Second, cover the loaf for the first half of cooking to retain moisture. If you’re using a combo cooker or dutch oven, cover the dough with the lid. If you don’t have one, turn a large pot upside down over the dough for a similar effect. After the loaf has grown as big as possible, remove the lid so that the crust can form.
Timing
Timing, while critical in both the fermentation and baking steps, can be a real pain in the pain (get it?!). I use spreadsheets and an app called Timeglass to keep myself from going crazy from trying to remember all the turns and timers and temperatures.
Spreadsheets
I don’t bake at the same time every week, but I usually want to plan ahead to make sure that I’ll be home and awake when I need to be. I create a timetable spreadsheet for each recipe that I develop that will auto-calculate the times when steps need to be taken so that I can plan my baking.

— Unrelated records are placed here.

(* ===== verification/ApprovalTheorems.v ===== *)
(** * What the approvals module guarantees

    The properties of the module over its runs and its commands, each with an
    instance on the example plane. *)

From S2P Require Import Prelude PyData PyTime ApprovalContracts ApprovalPolicy.
From S2P Require Import ApprovalStore ApprovalService ApprovalWithdrawal ApprovalReads.
From S2P Require Import ApprovalInvariant ApprovalCommands ApprovalWithdrawals ApprovalReading.
From S2P Require Import ApprovalReach ApprovalExample.
From stdpp Require Import base gmap strings pretty list relations.
From Stdlib Require Import ZArith.

(** ** An approval has its quorum *)

(** The row [d] is an approval of request [r] at level [l] by actor [a], whom the
    level's rules let approve. *)
Record vote_for {S} (t : Tables S) (r : RequestRow S) (p : PolicyRevision)
    (l : ApprovalLevel) (a : UUID) (d : DecisionRow S) : Prop := {
  vf_stored : d ∈ t_decisions t;
  vf_scope : de_scope d = re_scope r;
  vf_request : de_request_id d = re_id r;
  vf_level : de_level d = al_sequence l;
  vf_actor : de_actor_id d = a;
  vf_action : de_action d = "approve";
  vf_user : al_approver_kind l = USER → str_uuid a = al_approver_id l;
  vf_mfa : al_requires_mfa l = true → de_mfa_verified d = true;
  vf_self : pr_allow_self_approval p = false → a ≠ re_requested_by r;
  vf_requester : al_sod_rule l = Some CANNOT_BE_REQUESTER → a ≠ re_requested_by r;
  vf_previous : al_sod_rule l = Some CANNOT_BE_PREVIOUS_APPROVER →
    ∀ d', d' ∈ t_decisions t → de_scope d' = re_scope r → de_request_id d' = re_id r →
      (de_level d' < al_sequence l)%Z → de_actor_id d' ≠ a;
}.

(** At least the level's quorum of different people voted for it. *)
Definition level_carried {S} (t : Tables S) (r : RequestRow S) (p : PolicyRevision)
    (l : ApprovalLevel) : Prop :=
  ∃ people : list UUID, NoDup people ∧ (al_quorum l ≤ Z.of_nat (length people))%Z ∧
    ∀ a, a ∈ people → ∃ d, vote_for t r p l a d.

Section quorum.
Context {S : Type} `{Plane S} `{Env}.
Implicit Types (t : Tables S) (r : RequestRow S).

Lemma level_carried_of t r p st l :
  request_ok t r p st → l ∈ pr_levels p → level_satisfied l (votes t r) = true →
  level_carried t r p l.
Proof.
  intros Hok Hl (people & Hnd & Hq & Hall)%level_satisfied_quorum.
  destruct (ro_governed _ _ _ _ Hok) as (row & _ & _ & [Hp] & _).
  exists people. split_and!; [done..|]. intros a Ha.
  apply (proj1 (Forall_forall _ _) Hall) in Ha. unfold approved_by, votes in Ha.
  apply list_elem_of_fmap in Ha as (d & Ed & Hd). unfold rd_of in Ed.
  injection Ed as El Ea Eact.
  destruct (ro_authorised _ _ _ _ Hok d Hd) as (l' & Hau).
  assert (l' = l) as ->.
  { pose proof (au_level _ _ _ _ _ Hau) as E. rewrite <-El, pr_level_own in E by done.
    by injection E. }
  assert (Happ : de_action d = "approve").
  { destruct (String.eqb_spec (de_action d) (action_value APPROVE)); [done|].
    by rewrite (proj2 (String.eqb_neq _ _)) in Eact. }
  apply list_elem_of_filter in Hd as [[Hs Hi] Hin]. exists d.
  destruct Hau. split; try done; try (by subst a; auto).
  intros Hrule d' Hd' Hs' Hi' Hlt. subst a. apply au_previous; [done|done| |congruence].
  by apply list_elem_of_filter.
Qed.

Lemma approved_levels t r p st :
  st = APPROVED ∨ st = WITHDRAWN → request_ok t r p st →
  ∀ l, l ∈ pr_levels p → level_carried t r p l.
Proof.
  intros Hst Hok l Hl. eapply level_carried_of; [done|done|].
  assert (satisfied_count p (votes t r) = pr_total_levels p) as E.
  { pose proof (ro_standing _ _ _ _ Hok) as Hs. destruct Hst as [-> | ->]; apply Hs. }
  apply satisfied_prefix_all in E. by eapply Forall_forall in E.
Qed.
End quorum.

(** C1. In every reachable state, a request that stands approved or withdrawn is
    governed by one published revision, and at each of its levels at least the
    quorum of different people approved it, each of them the user the level names
    if it names one, with MFA where the level requires it, and none of them
    barred by the self-approval rule or by the level's separation of duties. *)
Theorem approved_has_quorum {S} `{Plane S} `{Env} (w : World S) (r : RequestRow S) :
  reachable w → r ∈ t_requests (w_tables w) →
  re_state r = "approved" ∨ re_state r = "withdrawn" →
  ∃ p, governed (w_tables w) r p ∧
    ∀ l, l ∈ pr_levels p → level_carried (w_tables w) r p l.
Proof.
  intros Ht%reachable_inv Hr Hst.
  assert (∃ st, (st = APPROVED ∨ st = WITHDRAWN) ∧ re_state r = state_value st)
    as (st & Hcase & E) by (destruct Hst; eauto).
  destruct (request_standing _ _ st Ht Hr E) as [p Hok]. exists p.
  split; [apply Hok|]. by eapply approved_levels.
Qed.

Lemma approved_has_quorum_witness :
  ∃ p, governed (w_tables (withdrawn_world Sqlite)) (the_request (withdrawn_world Sqlite)) p ∧
    ∀ l, l ∈ pr_levels p →
      level_carried (w_tables (withdrawn_world Sqlite)) (the_request (withdrawn_world Sqlite)) p l.
Proof.
  apply (approved_has_quorum (H0 := example_env Sqlite)).
  - apply withdrawn_reachable.
  - exact (withdrawn_in Sqlite).
  - right. exact (withdrawn_withdrawn Sqlite).
Defined.

(** ** Runs *)

(** C2. One step of a reachable plane, whatever the command and whether it
    raised, only appends policies, decisions, withdrawals and outbox rows, keeps
    every request with its identity, subject, content, requester and key, and
    advances its standing only along the lifecycle: up a level while pending,
    from pending to approved, rejected or cancelled, from approved to withdrawn. *)
Theorem step_only_advances {S} `{Plane S} `{Env} (w w' : World S) :
  reachable w → step w w' → evolves (w_tables w) (w_tables w').
Proof. intros Hw. apply step_evolves. by apply reachable_inv. Qed.
(* ===== verification/DeviceLimiter.v ===== *)
(** * The session limiter

    [packages/dotmac-device-cli/src/dotmac_device_cli/core/limiter.py], with
    [Limits] of [profile.py]: a slot of a device is a lock in a store that the
    host supplies, and a caller takes one slot or is refused. *)

From S2P Require Import Prelude PyData.
From stdpp Require Import base strings pretty list.
From Stdlib Require Import ZArith NArith Ascii SpecFloat.

Local Open Scope Z_scope.

(** ** Floats *)

(** [float(n)]. *)
Definition float_of_int (n : Z) : option spec_float :=
  match binary_normalize 53 1024 n 0 false with S754_infinity _ => None | f => Some f end.
Definition float_add (a b : spec_float) : spec_float := SFadd 53 1024 a b.
Definition float_sub (a b : spec_float) : spec_float := SFsub 53 1024 a b.

(** [max(a, b)] and [min(a, b)] keep [a] unless [b] is beyond it. *)
Definition py_max (a b : spec_float) : spec_float := if SFltb a b then b else a.
Definition py_min (a b : spec_float) : spec_float := if SFltb b a then b else a.

Definition float_zero : spec_float := S754_zero false.
Definition float_half : spec_float := S754_finite false 1 (-1).
Definition float_three_halves : spec_float := S754_finite false 3 (-1).

(** ** Vocabulary *)

Definition BUSY_PREFIX : string := "olt_busy:".
Definition LOGIN_FAILED_PREFIX : string := "olt_login_failed:".
Definition _SLOT_NAMESPACE : string := "olt-ssh-slot".
Definition _INTENT_NAMESPACE : string := "olt-ssh-intent".
Definition _MAX_SLOTS : Z := 8.

Inductive Priority : Type := WRITE | INTERACTIVE | BACKGROUND.

#[export] Instance Priority_eq_dec : EqDecision Priority.
Proof. solve_decision. Defined.

(** What a call raises; [Other] is an exception of the store or of the clock. *)
Inductive limiter_exn : Type :=
  | DeviceBusy (message : string)
  | TypeError (message : string)
  | OverflowError
  | Other (name : string).

(** ** The store of locks *)

(** A store is a session of its owner in state shared by all of them. *)
Class LockStore (St : Type) : Type := {
  try_lock : N → Z → ST St string bool;
  unlock : N → Z → ST St string unit;
  try_lock_shared : N → Z → ST St string bool;
  unlock_shared : N → Z → ST St string unit;
  close : N → ST St string unit;
}.

(** ** Keys *)

(** [hashlib.blake2b(text, digest_size=8)]. *)
Class Blake2b : Type := blake2b_8 : string → list Z.

(** [int.from_bytes(digest, "big", signed=True)]. *)
Definition int_from_bytes (digest : list Z) : Z :=
  let n := fold_left (λ acc byte, 256 * acc + byte) digest 0 in
  match digest with
  | first :: _ => if 128 <=? first then n - 256 ^ Z.of_nat (length digest) else n
  | [] => n
  end.

Definition _signed_key `{Blake2b} (namespace device_key : string) (index : option Z) : Z :=
  let label := namespace +:+ ":" +:+ device_key
    +:+ match index with Some index => ":" +:+ pretty index | None => "" end in
  int_from_bytes (blake2b_8 label).

Definition slot_key `{Blake2b} (device_key : string) (index : Z) : Z :=
  _signed_key _SLOT_NAMESPACE device_key (Some index).
Definition intent_key `{Blake2b} (device_key : string) : Z := _signed_key _INTENT_NAMESPACE device_key None.

(** ** Messages *)

Definition busy_message (detail : string) : string := BUSY_PREFIX +:+ " " +:+ detail.
Definition is_busy_message (text : string) : bool := str_contains BUSY_PREFIX text.
Definition login_failed_message (detail : string) : string := LOGIN_FAILED_PREFIX +:+ " " +:+ detail.
Definition is_login_failed_message (text : string) : bool := str_contains LOGIN_FAILED_PREFIX text.

Definition search_ignoring_case (pattern text : string) : bool := str_contains (str_lower pattern) (str_lower text).

(** [\w], of ASCII. *)
Definition is_word (c : ascii) : bool :=
  let n := N_of_ascii c in
  ((48 <=? n) && (n <=? 57) || (65 <=? n) && (n <=? 90) || (97 <=? n) && (n <=? 122) || (n =? 95))%N.

(** Is the next character of a text one of a word? *)
Definition word_ahead (text : string) : bool := match text with String c _ => is_word c | EmptyString => false end.

(** [re.search(r"\bWORD\b", text)], [before] being whether a character of a word
    comes before the text. *)
Fixpoint search_word (word : string) (before : bool) (text : string) : bool :=
  (startswith word text && negb before && negb (word_ahead (str_drop (String.length word) text)))
  || match text with EmptyString => false | String c rest => search_word word (is_word c) rest end.

Definition is_login_refusal_message (text : string) : bool :=
  search_ignoring_case "transport shut down or saw EOF" text
  || search_ignoring_case "Error reading SSH protocol banner" text
  || (search_ignoring_case "Errno 104" text || search_ignoring_case "Connection reset by peer" text)
  || search_ignoring_case "No existing session" text
  || search_ignoring_case "Authentication timeout" text
  || search_word "EOFError" false text.

Definition is_auth_rejected_message (text : string) : bool :=
  str_contains "authentication failed" (str_lower text) || str_contains "auth_rejected" (str_lower text).

(** ** Limits *)

Record Limits : Type := MkLimits {
  session_slots : Z;
  reserved_priority_slots : Z;
  release_grace_seconds : spec_float;
  relogin_grace_seconds : spec_float;
  max_reopens_per_scope : Z;
  write_max_logins : Z;
}.

Record LimiterConfig : Type := MkLimiterConfig {
  wait_write_seconds : Z;
  wait_interactive_seconds : Z;
  work_reserve_seconds : spec_float;
}.

Definition limit_for (limits : Limits) (host_max : option Z) : Z :=
  let value := session_slots limits in
  let value := match host_max with Some host_max => Z.min value host_max | None => value end in
  Z.max 1 (Z.min value _MAX_SLOTS).

Definition reserved_for (limits : Limits) (limit : Z) : Z :=
  Z.max 0 (Z.min (reserved_priority_slots limits) (limit - 1)).

(** [range(n)]. *)
Definition range (n : Z) : list Z := seqZ 0 n.

Definition slot_order (priority : Priority) (limit reserved : Z) : list Z :=
  match priority with
  | BACKGROUND => range (Z.max 1 (limit - reserved))
  | WRITE => reverse (range limit)
  | INTERACTIVE => range limit
  end.

Definition wait_budget (config : LimiterConfig) (priority : Priority) (now : spec_float)
    (deadline : option spec_float) (nested : bool) : result limiter_exn spec_float :=
  if nested || bool_decide (priority = BACKGROUND) then Ok float_zero
  else
    match float_of_int (match priority with
                        | WRITE => wait_write_seconds config
                        | _ => wait_interactive_seconds config
                        end) with
    | None => Raise OverflowError
    | Some budget =>
        Ok (match deadline with
            | Some deadline =>
                py_min budget (py_max float_zero (float_sub (float_sub deadline now) (work_reserve_seconds config)))
            | None => budget
            end)
    end.

(** ** Acquisition *)

Record SlotLease : Type := MkSlotLease {
  _store : option N;
  _key : Z;
  lease_device : string;
  slot_index : Z;
  wait_seconds : spec_float;
}.

(** A call of [acquire_slot] as it runs: the shared locks, how often it read the
    clock and left the others time to act, and how long it slept. *)
Record Calling (St : Type) : Type := MkCalling {
  locks : St;
  readings : nat;
  moves : nat;
  slept : list spec_float;
}.
Arguments MkCalling {St} locks readings moves slept.
Arguments locks {St} c.
Arguments readings {St} c.
Arguments moves {St} c.
Arguments slept {St} c.

(** What surrounds a call: what the other owners do to the locks before its
    [n]-th use of the store or during its [n]-th move asleep, the [n]-th reading
    of [clock.monotonic()], what [jitter] draws, and what [clock.sleep] raises. *)
Class Surroundings (St : Type) : Type := {
  interference : nat → St → St;
  monotonic : nat → spec_float;
  jitter : nat → spec_float → spec_float → spec_float;
  sleep_raises : nat → option string;
}.

Section acquire.
Context {St : Type} `{LockStore St} `{Surroundings St} `{Blake2b}.

Definition others_move (c : Calling St) : Calling St :=
  MkCalling (interference (moves c) (locks c)) (readings c) (S (moves c)) (slept c).

(** A call of the store. *)
Definition store_call {A} (f : ST St string A) : ST (Calling St) limiter_exn A := λ c,
  let c := others_move c in
  let '(r, st) := f (locks c) in
  (match r with Ok a => Ok a | Raise name => Raise (Other name) end,
   MkCalling st (readings c) (moves c) (slept c)).

Definition clock_monotonic : ST (Calling St) limiter_exn spec_float := λ c,
  (Ok (monotonic (readings c)), MkCalling (locks c) (S (readings c)) (moves c) (slept c)).

Definition clock_sleep (seconds : spec_float) : ST (Calling St) limiter_exn unit := λ c,
  let n := length (slept c) in
  let c := others_move c in
  (match sleep_raises n with Some name => Raise (Other name) | None => Ok tt end,
   MkCalling (locks c) (readings c) (moves c) (slept c ++ [seconds])).

Definition draw_jitter (low high : spec_float) : ST (Calling St) limiter_exn spec_float :=
  gets (λ c, jitter (length (slept c)) low high).

(** The first slot of an order whose lock is free. *)
Fixpoint scan (owner : N) (device_key : string) (order : list Z) : ST (Calling St) limiter_exn (option Z) :=
  match order with
  | [] => mret None
  | index :: order =>
      locked ← store_call (try_lock owner (slot_key device_key index));
      if (locked : bool) then mret (Some index) else scan owner device_key order
  end.

(** [while True], to a number of rounds; [None] when they are over. *)
Fixpoint acquire_loop (rounds : nat) (owner : N) (device_key : string) (limit : Z) (priority : Priority)
    (order : list Z) (started deadline : spec_float) (intent_held : bool)
    : ST (Calling St) limiter_exn (option SlotLease) :=
  match rounds with
  | O => mret None
  | S rounds =>
      let intent := intent_key device_key in
      found ← scan owner device_key order;
      match found with
      | Some index =>
          _ ← (if intent_held then store_call (unlock_shared owner intent) else mret tt);
          now ← clock_monotonic;
          mret (Some (MkSlotLease (Some owner) (slot_key device_key index) device_key index (float_sub now started)))
      | None =>
          now ← clock_monotonic;
          let remaining := float_sub deadline now in
          if SFleb remaining float_zero then
            raise (DeviceBusy (busy_message ("all " +:+ pretty limit
              +:+ " session slot(s) for this device are in use")))
          else
            intent_held ← (if negb (bool_decide (priority = BACKGROUND)) && negb intent_held
                           then store_call (try_lock_shared owner intent) else mret intent_held);
            drawn ← draw_jitter float_half float_three_halves;
            _ ← clock_sleep (py_min drawn remaining);
            acquire_loop rounds owner device_key limit priority order started deadline intent_held
      end
  end.

(** The check that nobody of a higher priority is waiting. *)
Definition yield_to_waiters (owner : N) (device_key : string) : ST (Calling St) limiter_exn unit :=
  let intent := intent_key device_key in
  free ← store_call (try_lock owner intent);
  if negb free then raise (DeviceBusy (busy_message "a higher-priority request is waiting for a slot"))
  else store_call (unlock owner intent).

Definition acquire_from (rounds : nat) (owner : N) (device_key : string) (limit reserved : Z)
    (priority : Priority) (wait_seconds started : spec_float) : ST (Calling St) limiter_exn (option SlotLease) :=
  _ ← (if bool_decide (priority = BACKGROUND) then yield_to_waiters owner device_key else mret tt);
  let wait_seconds := if bool_decide (priority = BACKGROUND) then float_zero else wait_seconds in
  let deadline := float_add started (py_max float_zero wait_seconds) in
  acquire_loop rounds owner device_key limit priority (slot_order priority limit reserved) started deadline false.

(** [try: ... except BaseException: close; raise]. *)
Definition closing_on_failure {A} (owner : N) (body : ST (Calling St) limiter_exn A)
    : ST (Calling St) limiter_exn A := λ c,
  match body c with
  | (Ok a, c) => (Ok a, c)
  | (Raise e, c) => (Raise e, (store_call (close owner) c).2)
  end.

(** [store_factory()], and the refusal when it fails. *)
Definition open_store (store_factory : ST St string N) : ST (Calling St) limiter_exn N := λ c,
  match store_call store_factory c with
  | (Ok owner, c) => (Ok owner, c)
  | (Raise _, c) => (Raise (DeviceBusy (busy_message "session limiter store unavailable")), c)
  end.

Definition acquire_slot (rounds : nat) (store_factory : option (ST St string N)) (device_key : string)
    (limit reserved : Z) (priority : Priority) (wait_seconds : spec_float)
    : ST (Calling St) limiter_exn (option SlotLease) :=
  match store_factory with
  | None => raise (TypeError "a store factory is required; the limiter never no-ops silently")
  | Some store_factory =>
      started ← clock_monotonic;
      owner ← open_store store_factory;
      closing_on_failure owner
        (acquire_from rounds owner device_key limit reserved priority wait_seconds started)
  end.

(** [SlotLease.release]: the lease forgets its store first, and whatever the
    store raises is dropped. *)
Definition release (lease : SlotLease) : ST (Calling St) limiter_exn SlotLease := λ c,
  let released := MkSlotLease None (_key lease) (lease_device lease) (slot_index lease) (wait_seconds lease) in
  match _store lease with
  | None => (Ok released, c)
  | Some owner =>
      let c := (store_call (unlock owner (_key lease)) c).2 in
      (Ok released, (store_call (close owner) c).2)
  end.
Definition released (lease : SlotLease) : bool := match _store lease with None => true | Some _ => false end.
End acquire.
(* ===== verification/DeviceExample.v ===== *)
(** * Callers of one device, computed

    A writer that waits while another owner holds both slots of a device, on the
    store in memory: the owners of a script act on it between the calls. *)

From S2P Require Import Prelude PyData DeviceLimiter DeviceLocks DeviceAcquire.
From stdpp Require Import base gmap strings list.
From Stdlib Require Import ZArith NArith Ascii SpecFloat Lia.

(** A digest of two bytes of a running sum. *)
Fixpoint toy_sum (acc : N) (s : string) : N :=
  match s with EmptyString => acc | String c s => toy_sum ((31 * acc + N_of_ascii c) mod 65536) s end.

Definition toy_digest : Blake2b := λ s,
  let h := Z.of_N (toy_sum 7 s) in [0; 0; 0; 0; 0; 0; (h / 256) mod 256; h mod 256]%Z.
#[local] Existing Instance toy_digest.

Lemma byte_range z : (0 ≤ z mod 256 < 256)%Z.
Proof. by apply Z.mod_pos_bound. Qed.

Lemma toy_digest_bytes text : length (blake2b_8 text) = 8%nat ∧ Forall (λ b, 0 ≤ b < 256)%Z (blake2b_8 text).
Proof. split; [done|]. repeat constructor; first [done|apply byte_range]. Qed.

(** ** Scripts of the other owners *)

Implicit Types st : InMemoryLockBackend.

(** An owner acts once its store was opened. *)
Definition act st (step : N * operation) : InMemoryLockBackend :=
  if (step.1 <=? _next_owner st)%N then perform step.1 step.2 st else st.

Definition seconds (n : nat) : spec_float := binary_normalize 53 1024 (1000 + Z.of_nat (n `min` 50)) 0 false.

(** A clock that shows a second more each of the first fifty times it is read. *)
Definition scripted (script : nat → list (N * operation)) : Surroundings InMemoryLockBackend := {|
  interference n st := fold_left act (script n) st;
  monotonic := seconds;
  jitter _ low _ := low;
  sleep_raises _ := None;
|}.

Lemma act_valid steps : ∀ st, valid st → valid (fold_left act steps st).
Proof.
  induction steps as [|[o op] steps IH]; intros st Hv; [done|]. apply IH. unfold act. cbn [fst snd].
  destruct (N.leb_spec o (_next_owner st)) as [Ho|_]; [|done].
  exact (proj1 (perform_ready _ _ _ laws o o op st (conj Hv Ho) (conj Hv Ho))).
Qed.

Lemma act_leaves_alone o steps : Forall (λ step, step.1 ≠ o) steps →
  leaves_alone o (λ st, fold_left act steps st).
Proof.
  induction steps as [|[o' op] steps IH]; intros Hf st Hr; [done|]. apply Forall_cons in Hf as [Hne Hf]. cbn [fold_left].
  assert (ready valid known o (act st (o', op)) ∧ ∀ m k, holds (act st (o', op)) m o k ↔ holds st m o k) as [Hr1 Hh1].
  { unfold act. cbn [fst snd]. destruct (N.leb_spec o' (_next_owner st)) as [Ho|_]; [|done].
    apply perform_leaves_alone; [done| |done]. split; [by destruct Hr|exact Ho]. }
  destruct (IH Hf _ Hr1) as [Hr2 Hh2]. split; [done|]. intros m k. by rewrite Hh2.
Qed.

(** ** A writer that waits *)

(** The first owner lets go of a slot before the eighth call of the writer. *)
Definition lets_go (n : nat) : list (N * operation) :=
  if (n =? 7)%nat then [(1%N, OpUnlock (slot_key "lab-olt" 0))] else [].
Definition never (n : nat) : list (N * operation) := [].

(** The first owner holds both slots. *)
Definition two_sessions : InMemoryLockBackend :=
  fold_left act [(1%N, OpTryLock (slot_key "lab-olt" 0)); (1%N, OpTryLock (slot_key "lab-olt" 1))]
    (backend_store empty_backend).2.

Definition calling (st : InMemoryLockBackend) : Calling InMemoryLockBackend := MkCalling st 0 0 [].

Lemma two_sessions_valid : valid two_sessions.
Proof. apply act_valid. by destruct (backend_opens empty_backend _ _ empty_backend_valid eq_refl) as (_ & [Hv _] & _). Qed.

Definition writer (script : nat → list (N * operation)) (priority : Priority) (wait : Z)
    : result limiter_exn (option SlotLease) * Calling InMemoryLockBackend :=
  @acquire_slot _ _ (scripted script) _ 100 (Some backend_store) "lab-olt" 2 1 priority
    (binary_normalize 53 1024 wait 0 false) (calling two_sessions).

Example waiting_writer :
  (match (writer lets_go WRITE 45).1 with Ok (Some l) => Some (_store l, slot_index l) | _ => None end)
  = Some (Some 2%N, 0%Z).
Proof. vm_compute. reflexivity. Qed.

(** Its intent is gone once it has the slot. *)
Example intent_given_up :
  backend_try_lock 3 (intent_key "lab-olt") (locks (writer lets_go WRITE 45).2)
  = (Ok true, (backend_try_lock 3 (intent_key "lab-olt") (locks (writer lets_go WRITE 45).2)).2).
Proof. vm_compute. reflexivity. Qed.

Example refused_writer : (writer never WRITE 4).1 = Raise (all_in_use 2).
Proof. vm_compute. reflexivity. Qed.

(** Half a second at a time, and never beyond the deadline. *)
Example refused_after : length (slept (writer never WRITE 4).2) = 3%nat.
Proof. vm_compute. reflexivity. Qed.

(** A background caller does not wait, and a waiting owner turns it away. *)
Example background_refused : (writer never BACKGROUND 45).1 = Raise (all_in_use 2).
Proof. vm_compute. reflexivity. Qed.
Example background_yields :
  (writer (λ n, if (n =? 0)%nat then [(1%N, OpTryLockShared (intent_key "lab-olt"))] else []) BACKGROUND 45).1
  = Raise (DeviceBusy (busy_message "a higher-priority request is waiting for a slot")).
Proof. vm_compute. reflexivity. Qed.

Example messages :
  is_login_refusal_message "ssh: EOFError" = true ∧ is_login_refusal_message "myEOFErrors" = false ∧
  is_login_refusal_message "ERRNO 104" = true ∧ is_busy_message (busy_message "full") = true.
Proof. vm_compute. by split_and!. Qed.

(** The lease of the writer, and what its call left. *)
Definition writer_lease : SlotLease := Eval vm_compute in
  match (writer lets_go WRITE 45).1 with
  | Ok (Some lease) => lease
  | _ => MkSlotLease None 0 "" 0 float_zero
  end.
Definition writer_after : Calling InMemoryLockBackend := (writer lets_go WRITE 45).2.

Lemma writer_run : writer lets_go WRITE 45 = (Ok (Some writer_lease), writer_after).
Proof. vm_compute. reflexivity. Qed.

Lemma refused_run : writer never WRITE 4 = (Raise (all_in_use 2), (writer never WRITE 4).2).
Proof. vm_compute. reflexivity. Qed.

Definition passed (n : nat) : bool :=
  SFleb (float_sub (float_add (seconds 0) (binary_normalize 53 1024 4 0 false)) (seconds n)) float_zero.

Lemma passed_computed : forallb passed (seq 4 47) = true.
Proof. vm_compute. reflexivity. Qed.

Lemma four_seconds_passed n : (4 ≤ n)%nat →
  @deadline_passed _ (scripted never) (float_add (seconds 0) (binary_normalize 53 1024 4 0 false)) n.
Proof.
  intros Hn. change (passed n = true). pose proof (proj1 (forallb_forall _ _) passed_computed) as Hall.
  assert (passed n = passed (n `min` 50)) as ->.
  { unfold passed. f_equal. f_equal. unfold seconds. do 2 f_equal. lia. }
  apply Hall, in_seq. lia.
Qed.

(** A script of the first owner leaves the others alone. *)
Lemma scripted_polite script o : (∀ n, Forall (λ step, step.1 = 1%N) (script n)) → o ≠ 1%N →
  @polite _ _ _ (scripted script) o.
Proof.
  intros Hs Ho n. apply act_leaves_alone. eapply Forall_impl; [apply Hs|]. by intros step ->.
Qed.

Lemma lets_go_first n : Forall (λ step, step.1 = 1%N) (lets_go n).
Proof. unfold lets_go. destruct (n =? 7)%nat; by repeat constructor. Qed.
Lemma never_first n : Forall (λ step, step.1 = 1%N) (never n).
Proof. constructor. Qed.

(** One session, its lease, and the state it holds it in. *)
Definition one_session : InMemoryLockBackend :=
  fold_left act [(1%N, OpTryLock (slot_key "lab-olt" 1))] (backend_store empty_backend).2.
Definition one_lease : SlotLease := MkSlotLease (Some 1%N) (slot_key "lab-olt" 1) "lab-olt" 1 float_zero.

Lemma one_session_valid : valid one_session.
Proof. apply act_valid. by destruct (backend_opens empty_backend _ _ empty_backend_valid eq_refl) as (_ & [Hv _] & _). Qed.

In the spreadsheet below, you can experiment with different timetables by changing the time that you mix the autolyse. Try entering other times into Box C2 (the format is hh:mm:ss AM/PM). The rest of the steps – including fermentation and baking – auto-calculate in Column C so that you can plan your start time based on when the other steps will be most convenient for you.
In this spreadsheet, Column D shows how long after the previous step each step starts. Column E shows the formula used to autocalculate Column C. Because I’ve set column C to display time, I have to make calculations taking into account that in this calculation, 1 = 1 day. Since 1 day is 24 hours, Hours are calculated by multiplying the number of hours by 1/24. For example, the mixing step happens 2 hours after the autolyse; this means that mixing is autolyse + 2 * (1/24) (shown in Box E3). Since 1 day is 1,440 minutes, minutes are calculated by multiplying the number of minutes by 1/1440. For example, the shape step happens 20 minutes after the the divide and preshape step; this means that mixing is divide and preshape + 20 * (1/1440) (shown in Box E11).
You can make your own spreadsheet or edit your own copies of mine if you find that more or less time works better for you.
Timeglass
Timeglass is an app that lets you create multi-step timers that you can use over and over each time you bake a recipe. It keeps you from having to remember to set a thousand timers for each step every time you bake. Trust me when I say that you’re bound to forget to set a timer or two between all the folding and handwashing that you’ll be doing.
The free version lets you create up to three reusable timers, but you can upgrade for $2.99 and make as many reusable timers as you want. I create separate reusable timers for fermentation and baking so that I’m not in trouble if I forget to preheat exactly 24 hours later.
When creating timers, keep in mind that, unlike the spreadsheet, the name of the step in time glass corresponds to the length between this step and the next step. For example, mixing happens 2 hours after autolyse but 5 minutes before fold 1 so Autolyse is a 2 hour timer while Mix is a 5 minute timer.